Directions:
Reproduce the lines of the listing exactly, beginning at the top, until the line with "specialize (Hl i" has been reproduced too.

Records provided:

(** Clean soft bits agree everywhere. *)
Lemma hard_soft b : hard_bit (soft_f 1 b) = Z.b2z b.
Proof. destruct b; by vm_compute. Qed.

Lemma agreeing_clean sent more : agreeing ((soft_f 1 <$> sent) ++ more) sent = zlen sent.
Proof.
  unfold agreeing. assert (forall l, (forall i, i ∈ l -> 0 <= i < zlen sent) ->
    filter (fun i => agrees ((soft_f 1 <$> sent) ++ more) sent i = true) l = l) as ->.
  - induction l as [| i l IH]; intros Hl; [done |]. rewrite filter_cons_True; [f_equal; apply IH; intros; apply Hl; by right |].
    specialize (Hl i ltac:(left)). unfold agrees. rewrite zget_lookup by lia. unfold zlen in Hl.
    rewrite lookup_app_l, list_lookup_fmap by (rewrite ?length_fmap; lia). unfold nth_bit.
    destruct (lookup_lt_is_Some_2 sent (Z.to_nat i)) as [b ->]; [lia |]. cbn [fmap option_fmap option_map from_option id]. rewrite hard_soft. by destruct b.
  - unfold zlen. rewrite length_seqZ. lia.
  - intros i Hi%elem_of_seqZ. lia.
Qed.

(** ** What the decoder answers with *)

Lemma foldM_preserves {A S} (P : S -> Prop) (f : S -> A -> option S) l : (forall s x s', P s -> f s x = Some s' -> P s') ->
  forall s s', P s -> foldM f s l = Some s' -> P s'.
Proof.
  intros Hf. induction l as [| x l IH]; intros s s' Hs E; cbn [foldM] in E; [by injection E as <- |].
  destruct (f s x) as [t |] eqn:Et; [| done]. by eapply IH, E; eapply Hf.
Qed.

Lemma quant_bytes xs out gain offset len out' : Forall byte out -> srsran_vec_quant_fuc xs out gain offset 255 len = Some out' ->
  Forall byte out' /\ zlen out' = zlen out.
Proof.
  intros Hb. unfold srsran_vec_quant_fuc, for_range.
  apply (foldM_preserves (fun t => Forall byte t /\ zlen t = zlen out)); [| by split].
  intros s x s' [Hs Hl] E. destruct (zget xs x) as [y |]; [| done]. cbn [mbind option_bind] in E.
  destruct (s32_of_f32 _) as [t |]; [| done]. cbn [mbind option_bind] in E. apply zset_inv in E as [Hr ->]. split; [| by rewrite zlen_insert].
  apply Forall_insert; [done |]. unfold quantised, byte. rewrite uwrap_small; unfold is_uint; lia.
Qed.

Completed exercise:
(** Clean soft bits agree everywhere. *)
Lemma hard_soft b : hard_bit (soft_f 1 b) = Z.b2z b.
Proof. destruct b; by vm_compute. Qed.

Lemma agreeing_clean sent more : agreeing ((soft_f 1 <$> sent) ++ more) sent = zlen sent.
Proof.
  unfold agreeing. assert (forall l, (forall i, i ∈ l -> 0 <= i < zlen sent) ->
    filter (fun i => agrees ((soft_f 1 <$> sent) ++ more) sent i = true) l = l) as ->.
  - induction l as [| i l IH]; intros Hl; [done |]. rewrite filter_cons_True; [f_equal; apply IH; intros; apply Hl; by right |].
    specialize (Hl i ltac:(left)). unfold agrees. rewrite zget_lookup by lia. unfold zlen in Hl.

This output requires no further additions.